ROMA, 20 SETT 2025 – «Da anni il Governo promette aperture e cambiamenti, ma, per gli infermieri e per tutte le professioni sanitarie dell’area non medica siamo di fronte ad un vincolo che non ha più alcuna ragione di esistere.
Il nostro riferimento è chiaro come la luce del sole. Siamo di fronte ad uno dei capisaldi delle nostre battaglie. In vista della prossima Manovra si torna a parlare di libera professione, citando addirittura il termine intramoenia per gli infermieri: ebbene, non ci accontenteremo di ipotesi e di sogni che non si realizzeranno mai. Serve una riforma definitiva e strutturale». Lo afferma con tono perentorio Marco Ceccarelli, segretario nazionale del COINA, sindacato delle professioni sanitarie.
Retribuzioni da fame
«Mentre i medici godono da tempo della possibilità di esercitare la libera professione, gli infermieri e gli altri professionisti restano esclusi da questo diritto, con stipendi che sono tra i più bassi d’Europa. È uno squilibrio intollerabile.
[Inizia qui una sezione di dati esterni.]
Lemma state_labels_valid n : node_ok n → Forall valid (state_labels n) ∧ Forall valid (state_labels n ++ [reason_label n]).
Proof.
  intros [Hv _ _]. repeat match goal with H : Forall valid (_ :: _) |- _ => inversion_clear H end.
  assert (Forall valid (state_labels n)) as Hs.
  { repeat (apply Forall_cons; split; [try apply base_state_valid; try apply flag_valid; done|]). constructor. }
  split; [done|]. apply Forall_app. split; [done|]. by apply Forall_cons; split; [|constructor].
Qed.
Lemma gpu_ok l t1 t2 m m' :
  Forall node_ok l → updateGPUSecondsMetrics l t1 t2 m = Ok m' →
  map_Forall (λ k _, length k = 5%nat ∧ Forall valid k) m → map_Forall (λ k _, length k = 5%nat ∧ Forall valid k) m'.
Proof.
  intros Hl. revert m. induction Hl as [|n l Hn _ IH]; simpl; intros m Hu Hm; [by simplify_eq/=|].
  destruct (ParseTrackableResources _) as [tres|e|w]; [|by eauto|done].
  unfold counter_add in Hu. destruct (_ <? 0)%Z; [done|]. simpl in Hu. eapply IH; [exact Hu|].
  apply map_Forall_insert_2; [|done]. split; [done|by apply state_labels_valid].
Qed.
Lemma fails_ok l prev m :
  Forall node_ok l → map_Forall (λ k _, length k = 6%nat ∧ Forall valid k) m →
  map_Forall (λ k _, length k = 6%nat ∧ Forall valid k) (updateNodeFailureMetrics l prev m).
Proof.
  intros Hl. unfold updateNodeFailureMetrics. revert m. induction Hl as [|n l Hn _ IH]; simpl; intros m Hm; [done|].
  apply IH. destruct (_ !! node_Name n); [|done]. destruct (_ && _); [|done].
  apply map_Forall_insert_2; [|done]. split; [done|by apply state_labels_valid].
Qed.
Lemma track_ok P l prev now st :
  Forall node_ok l → map_Forall (λ k _, valid k) st.2 → map_Forall (λ k _, valid k) (track P l prev now st).2.
Proof.
  intros Hl. revert st. induction Hl as [|n l [Hv _ _] _ IH]; simpl; intros [s h] Hm; [done|].
  apply IH. unfold processTransition. destruct (_ && _); [done|]. destruct (_ && _); [|done].
  destruct (s !! _); [|done]. apply map_Forall_insert_2; [|done]. by inversion Hv.
Qed.
Lemma history_vectors t0 h c : history t0 h c → Forall (λ x, Forall node_ok x.2) h → vectors_ok (vecs c).
Proof.
  induction 1 as [|h c t l q c' Hh IH Hnd Ho Hm|h c t l q c' Hh IH Ho Hm|h c t e q c' r Hh IH Hm
                  |h c k t a q m c' r Hh IH Hk Hrun Hm|h c now c' r Hh IH Hm]; intros Hok.
  - split_and!; intros k x Hx; simpl in Hx; by rewrite lookup_empty in Hx.
  - apply Forall_app in Hok as [Hok Hl]. inversion_clear Hl as [|? ? Hl' _]. simpl in Hl'.
    destruct (IH Hok) as (Hg & Hf & Hu & Hd). unfold refreshNodes, refresh in Hm. rewrite Ho in Hm.
    unfold applyNodes, updateNodeStateMetrics in Hm. simpl in Hm.
    pose proof (track_ok isNodeUnavailable l (nodesByName (nodes (state c))) (apply_now1 t)
                  (nodeUnavailabilityStartTimes (state c), unavailability (vecs c)) Hl' Hu) as Hu'.
    pose proof (track_ok isNodeDraining l (nodesByName (nodes (state c))) (apply_now1 t)
                  (nodeDrainingStartTimes (state c), draining (vecs c)) Hl' Hd) as Hd'.
    destruct (track isNodeUnavailable _ _ _ _) as [us uh]. destruct (track isNodeDraining _ _ _ _) as [ds dh].
    simpl in Hm. destruct (updateGPUSecondsMetrics _ _ _ _) eqn:Hgpu; simplify_eq/=.
    split_and!; [by eapply gpu_ok|by apply fails_ok|done|done].
  - unfold refreshNodes, refresh in Hm. rewrite Ho in Hm. simplify_eq/=. auto.
  - simplify_eq/=. auto.
  - rewrite (nd_vecs _ _ (other_run_frame _ _ _ _ _ _ _ _ Hk Hrun Hm)). auto.
  - unfold Collect in Hm. destruct (collectImpl _ _); simplify_eq/=; auto.
Qed.

Lemma names_differ (l1 l2 : list string) (m m' : Metric) :
  desc_name (metric_desc m) ∈ l1 → desc_name (metric_desc m') ∈ l2 →
  bool_decide (Forall (λ x, x ∉ l2) l1) = true → desc_name (metric_desc m) ≠ desc_name (metric_desc m').
Proof.
  intros H1 H2 Hd%bool_decide_eq_true Heq. rewrite Heq in H1. by eapply Forall_forall in Hd.
Qed.

(** C37: a scrape is well formed.  For any collector (after any refreshes) whose data satisfy [exportable], [collectImpl] does
    not panic and comes to an end; every metric is announced by [Describe] and has exactly one valid value for each
    label of its description (reservation names are cut between characters); and no two metrics
    have the same name and label values, which the registry would answer with an error instead
    of the metrics.  Asked of the data: node names, job IDs, the partitions of a node, the message types of the
    diagnostics and their pairs of user and ID are unique; no job has the same node twice in its host list; texts, those of the nodes of earlier refreshes too, are valid UTF-8; and the
    host list of a job is ASCII and does not contain the largest 64-bit integer, at which the loop over a range does not end. *)
Theorem scrape_well_formed (t0 now : Z) (h : list (Z * list Node)) (c : MetricsCollector) :
  history t0 h c → Forall (λ x, Forall node_ok x.2) h → exportable (state c) →
  ∃ ms, collectImpl now c = Ok ms ∧ Forall well_typed ms ∧ NoDup (map identity ms).
Proof.
  intros Hh Hok [Hn Hnn Hj Hid Hd Ht].
  destruct (vectorMetrics_ok _ (history_vectors _ _ _ Hh Hok)) as (V1 & V2 & V3).
  destruct (slurmRPCMetrics_ok _ Hd) as (R1 & R2 & R3).
  destruct (slurmJobMetrics_ok _ Ht now _ Hj Hid) as (ms & Hjob & J1 & J2 & J3).
  set (ns := slurmNodeMetrics (nodes (state c)) (nodeTopologies (state c))).
  assert (Forall well_typed ns) as N1.
  { apply Forall_bind. eapply Forall_impl; [exact Hn|]. intros. by apply nodeMetrics_typed. }
  assert (NoDup (map identity ns)) as N2.
  { apply (nodup_objects _ node_Name (λ ls, default "" (head ls))); [done|]. intros n Hin.
    split; [apply nodeMetrics_nodup; by eapply Forall_forall in Hn|].
    eapply Forall_impl; [apply nodeMetrics_node|]. simpl. by intros m ->. }
  assert (∀ m, m ∈ ns → desc_name (metric_desc m) ∈ desc_name nodePartition :: node_singles) as N3.
  { intros m (n & Hm & _)%list_elem_of_bind. by eapply nodeMetrics_names. }
  unfold collectImpl. fold ns. rewrite (collectAll_typed ns) by done. simpl. rewrite Hjob. simpl.
  rewrite (collectAll_typed ms) by done. simpl. rewrite (collectAll_typed (slurmRPCMetrics _)) by done. simpl.
  eexists. split; [reflexivity|]. split; [by rewrite !Forall_app|].
  apply nodup_parts; [done|apply nodup_parts; [done|apply nodup_parts; [done..|]|]|].
  - intros m m' [_ Hm]%J3 Hm'%R3. by eapply (names_differ _ rpc_names).
  - intros m m' Hm%V3 [[_ Hm']%J3|Hm'%R3]%elem_of_app;
      [by eapply (names_differ _ (desc_name jobNode :: job_singles))|by eapply (names_differ _ rpc_names)].
  - intros m m' Hm%N3 [Hm'%V3|[[_ Hm']%J3|Hm'%R3]%elem_of_app]%elem_of_app;
      [by eapply (names_differ _ vector_names)|by eapply (names_differ _ (desc_name jobNode :: job_singles))
      |by eapply (names_differ _ rpc_names)].
Qed.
La libera professione non è un privilegio, ma un modo per integrare retribuzioni oggi del tutto insufficienti a fronte della responsabilità e dei carichi di lavoro quotidiani, ma soprattutto può mettere nella condizione un sistema sanitario in perenne affanno di poter contare su competenze ed esperienze da parte di chi già lavora nelle aziende sanitarie, tappando almeno in parte la carenza di personale di realtà che boccheggiano come le Rsa, ad esempio, o andando a coprire quegli incarichi nelle case e negli ospedali di comunità che spettano gli infermieri di famiglia, come indicato dalla Missione 6 del PNRR».
Sarebbe una scelta ponderata, rispetto a quella paradossale dell’assistente infermiere, dal momento che potremmo contare sulle forze che abbiamo in casa, che offrono garanzie di formazione, anni di lavoro sul campo e di conseguenza percorsi di cura di elevata qualità, soprattutto in termini assistenziali.
RSA e territorio al collasso
«Le residenze sanitarie assistenziali e la rete territoriale stanno affondando. Con l’invecchiamento della popolazione, i bisogni crescono ogni giorno, ma mancano le risorse e soprattutto il personale. Consentire agli infermieri e agli altri professionisti, già dipendenti della sanità pubblica, di operare anche fuori dagli ospedali, in libera professione, significa dare ossigeno immediato a un sistema che non regge più».
Puntare sulle forze che abbiamo “in casa”
«Le Regioni, lo sappiamo bene, faticano a reperire nuovi professionisti, persino tra gli infermieri di famiglia già formati per il rilancio della sanità territoriale. Invece di aspettare concorsi deserti (laddove le offerte continuano a essere poco dignitose), il Governo deve poter valorizzare chi è già dentro il SSN, consentendo loro di mettere a disposizione esperienza e competenze anche fuori dalle mura ospedaliere. Solo così si può dare una risposta rapida e concreta ai cittadini. Questo non vuol dire certo esimersi dal mettere in piedi un radicale piano di assunzioni e dal riavvicinare i giovani alle professione, ma sarebbe l’inizio di un percorso solido e lungimirante, fin qui solo ipotizzato».
Non solo promesse
«Chiediamo la fine di un’ingiustizia storica – conclude Ceccarelli –. Il vincolo di esclusività non tutela più nessuno, ma penalizza intere categorie. La libera professione per gli infermieri e tutte le professioni sanitarie non mediche è una condizione necessaria per garantire il futuro della sanità pubblica e la dignità del lavoro di chi la sostiene ogni giorno».